Уж очень сильно меня он напужал,
Узреть такое причудится немногим.
Я чуть штаны свои не обоссал,
И с перепугу заикаться стал.
Машу дядькам руками,
Иддите и ппосмотрите ссами.
Не нна ккартинке, оон жживой и сс ббородой,
По Ччернышевского, из ттрубки ддым ппущаеть!
Тут, взрослые, все, надо мною рассмеялись,
Да это же соседский дед!
А дядя Сёма говорит,
Не Карл Маркс совсем, а Отто Шмидт.
Пишу я эти строки, нутром же понимаю,
Что недалече я б срок уже мотал.
На зоне истории другие сочинял,
Вот так, достал меня тот «Капитал»,
И пролетарии, которые объединялись в кучу.
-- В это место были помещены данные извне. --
(* ===== verification/SafeC.v ===== *)
(** * SafeC: the bounded string and memory routines of safe_c_stub

    The functions of safe_c_stub/src/safe_str_stub.c and safe_mem_stub.c that
    libEST calls, with their NULL, zero-length and RSIZE_MAX checks, the result
    being the [errno_t] and the value of each output parameter.  A source string
    is the list of its bytes ([rd] past the end is the terminating NUL); a
    destination buffer is a list the routine updates in place.  [None] for a
    pointer argument is a NULL pointer.  Sizes are [Z] ([rsize_t]). *)

From S2P Require Import Prelude.

(** ** Error numbers (safe_lib_errno.h) *)

Definition errno_t := Z.
Definition EOK : errno_t := 0.
Definition ESNULLP : errno_t := 400.
Definition ESZEROL : errno_t := 401.
Definition ESLEMAX : errno_t := 403.
Definition ESOVRLP : errno_t := 404.
Definition ESNOSPC : errno_t := 406.
(** [ESRCH] of <errno.h>, the result of an unsuccessful [strstr_s]. *)
Definition ESRCH : errno_t := 3.

(** RSIZE_MAX is SIZE_MAX/2 with a 64-bit [size_t], and the string and memory
    limits are RSIZE_MAX. *)
Definition RSIZE_MAX : Z := (2 ^ 64 - 1) / 2.
Definition RSIZE_MAX_STR : Z := RSIZE_MAX.
Definition RSIZE_MAX_MEM : Z := RSIZE_MAX.

(** ** The C library routines the stubs wrap *)

(** [strncmp]: the difference of the first bytes that differ among the first
    [n], stopping at a NUL. *)
Fixpoint strncmp_fuel (s1 s2 : bytes) (n : nat) : Z :=
  match n with
  | O => 0
  | S n' =>
      let c := hd 0 s1 in
      let d := hd 0 s2 in
      if negb (c =? d) then c - d
      else if c =? 0 then 0
      else strncmp_fuel (tail s1) (tail s2) n'
  end.

(** No more than the shorter string and its NUL is ever compared, so the count
    is cut there (the bound [n] may be as large as RSIZE_MAX). *)
Definition strncmp (s1 s2 : bytes) (n : Z) : Z :=
  strncmp_fuel s1 s2 (Z.to_nat (Z.min n (Z.of_nat (length s1) + 1))).

Definition strnlen (s : bytes) (smax : Z) : Z :=
  Z.min (Z.of_nat (length (cstr s))) smax.

(** [strncpy]: [n] bytes are written, the source up to its NUL and NULs after. *)
Definition strncpy (dest src : bytes) (n : Z) : bytes :=
  let k := Z.to_nat n in
  let s := take k (cstr src) in
  store dest 0 (s ++ replicate (k - length s) 0).

(** [strstr] for the first occurrence of [pat] in the C string [s]. *)
Fixpoint strstr_from (s pat : bytes) (i : nat) : option nat :=
  if starts_with pat s then Some i
  else match s with
       | [] => None
       | _ :: r => strstr_from r pat (S i)
       end.
Definition strstr (s pat : bytes) : option nat := strstr_from (cstr s) (cstr pat) 0.

(** [memcmp] on the first [n] bytes. *)
Fixpoint memcmp_fuel (s1 s2 : bytes) (n : nat) : Z :=
  match n with
  | O => 0
  | S n' => let c := hd 0 s1 in
            let d := hd 0 s2 in
            if c =? d then memcmp_fuel (tail s1) (tail s2) n' else c - d
  end.
Definition memcmp (s1 s2 : bytes) (n : Z) : Z := memcmp_fuel s1 s2 (Z.to_nat n).

Definition memset (dest : bytes) (c n : Z) : bytes :=
  store dest 0 (replicate (Z.to_nat n) (wrap_u 8 c)).

(** ** safe_str_stub.c *)

Definition strcmp_s (dest : option bytes) (dmax : Z) (src : option bytes)
    (indicator : Z) : errno_t * Z :=
  match src, dest with
  | Some s, Some d =>
      if dmax =? 0 then (ESZEROL, indicator)
      else (EOK, strncmp d s dmax)
  | _, _ => (ESNULLP, indicator)
  end.

Fixpoint strcasecmp_loop (udest usrc : bytes) (dmax : Z) : Z :=
  match udest, usrc with
  | c :: d, e :: s =>
      if (c =? 0) || (e =? 0) || (dmax =? 0) then toupper c - toupper e
      else if negb (toupper c =? toupper e) then toupper c - toupper e
      else strcasecmp_loop d s (dmax - 1)
  | _, _ => toupper (hd 0 udest) - toupper (hd 0 usrc)
  end.

Definition strcasecmp_s (dest : option bytes) (dmax : Z) (src : option bytes)
    : errno_t * Z :=
  match dest with
  | None => (ESNULLP, 0)
  | Some d =>
    match src with
    | None => (ESNULLP, 0)
    | Some s =>
      if dmax =? 0 then (ESZEROL, 0)
      else if dmax >? RSIZE_MAX_STR then (ESLEMAX, 0)
      else (EOK, strcasecmp_loop d s dmax)
    end
  end.

(** [strisdigit_s]: 1 exactly for a non-empty string of decimal digits. *)
Definition strisdigit_s (dest : option bytes) (dmax : Z) : bool :=
  match dest with
  | None => false
  | Some d =>
      if dmax =? 0 then false
      else if dmax >? RSIZE_MAX_STR then false
      else if rd d 0 =? 0 then false
      else forallb isdigit (cstr d)
  end.

(** The inner loop of [strcspn_s] and [strspn_s]: is [c] among the first [smax]
    bytes of [src]? *)
Fixpoint scan2 (c : Z) (src : bytes) (smax : Z) : bool :=
  match src with
  | [] => false
  | s :: r => if (s =? 0) || (smax =? 0) then false
              else if c =? s then true else scan2 c r (smax - 1)
  end.

Fixpoint strcspn_loop (dest : bytes) (dmax : Z) (src : bytes) (slen count : Z) : Z :=
  match dest with
  | [] => count
  | c :: d => if (c =? 0) || (dmax =? 0) then count
              else if scan2 c src slen then count
              else strcspn_loop d (dmax - 1) src slen (count + 1)
  end.

Fixpoint strspn_loop (dest : bytes) (dmax : Z) (src : bytes) (slen count : Z) : Z :=
  match dest with
  | [] => count
  | c :: d => if (c =? 0) || (dmax =? 0) then count
              else if scan2 c src slen
                   then strspn_loop d (dmax - 1) src slen (count + 1)
                   else count
  end.

(** The argument checks the two routines share. *)
Definition span_check (dest src : option bytes) (dmax slen : Z)
    (body : bytes -> bytes -> Z) : errno_t * Z :=
  match dest with
  | None => (ESNULLP, 0)
  | Some d =>
    match src with
    | None => (ESNULLP, 0)
    | Some s =>
      if dmax =? 0 then (ESZEROL, 0)
      else if dmax >? RSIZE_MAX_STR then (ESLEMAX, 0)
      else if slen =? 0 then (ESZEROL, 0)
      else if slen >? RSIZE_MAX_STR then (ESLEMAX, 0)
      else (EOK, body d s)
    end
  end.

Definition strcspn_s (dest : option bytes) (dmax : Z) (src : option bytes) (slen : Z)
    : errno_t * Z :=
  span_check dest src dmax slen (fun d s => strcspn_loop d dmax s slen 0).

Definition strspn_s (dest : option bytes) (dmax : Z) (src : option bytes) (slen : Z)
    : errno_t * Z :=
  span_check dest src dmax slen (fun d s => strspn_loop d dmax s slen 0).

Definition strcpy_s (dest : bytes) (dmax : Z) (src : option bytes) : errno_t * bytes :=
  match src with
  | None => (ESNULLP, dest)
  | Some s => if dmax =? 0 then (ESZEROL, dest) else (EOK, strncpy dest s dmax)
  end.

(** The string at [dest] with at most [dmax] characters of [src] behind it. *)
Definition strcat_s (dest : option bytes) (dmax : Z) (src : option bytes) : errno_t * option bytes :=
  match src, dest with
  | Some s, Some d =>
      if dmax =? 0 then (ESZEROL, Some d)
      else (EOK, Some (cstr d ++ take (Z.to_nat dmax) (cstr s)))
  | _, _ => (ESNULLP, dest)
  end.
Чтоб отобрать, всё поделить и всё пропить!
Какие лозунги у новых русских, я не знаю?
Ещё я помню Хлебозавод.
На демонстрацию, по принужденью, рабочих и ИТР водили.
Коль не пойдёшь, то будешь полный идиот.
На послезавтра всех бы премии лишили.
Колонна собиралася и хошь не хошь, а марш вперёд!
Им транспаранты, лозунги и всё политбюро всучили,
И все, как каторжные, тех членов, как иконы на себе тащили.
Все дядьки строгие, их знали многие,
И кто, какой республикой союзной, руководил.
А после демонстрации, единенья партии с народом,
Хотели сигануть все налегке.
А дома, столы накрытые стояли,
В жару графинчики с водярочкой, аж запотели и заждались.
А мамки, тётки, девки, платья крепдешиновые одевали.
Девички причепуривались,
И сини, алы бантики в косы заплетали.
Ну, кто захочет сам, по доброй воле,
Ту атрибутику тащить назад.
Все, мимо дома углового, нашего, валили.
Коль нет поблизости парторга,
Его величество рабочий класс,
Через заборы накидаеть, как дрова.
Уж полный огород весь в кумачах!
И даже члены есть политбюро.
И нам, малым, так нравились те члены,
Ну, хоть бы улыбнулся, кто?
Все так на нас глядят сурово,
Подозревая всех в измене и взглядами сверля.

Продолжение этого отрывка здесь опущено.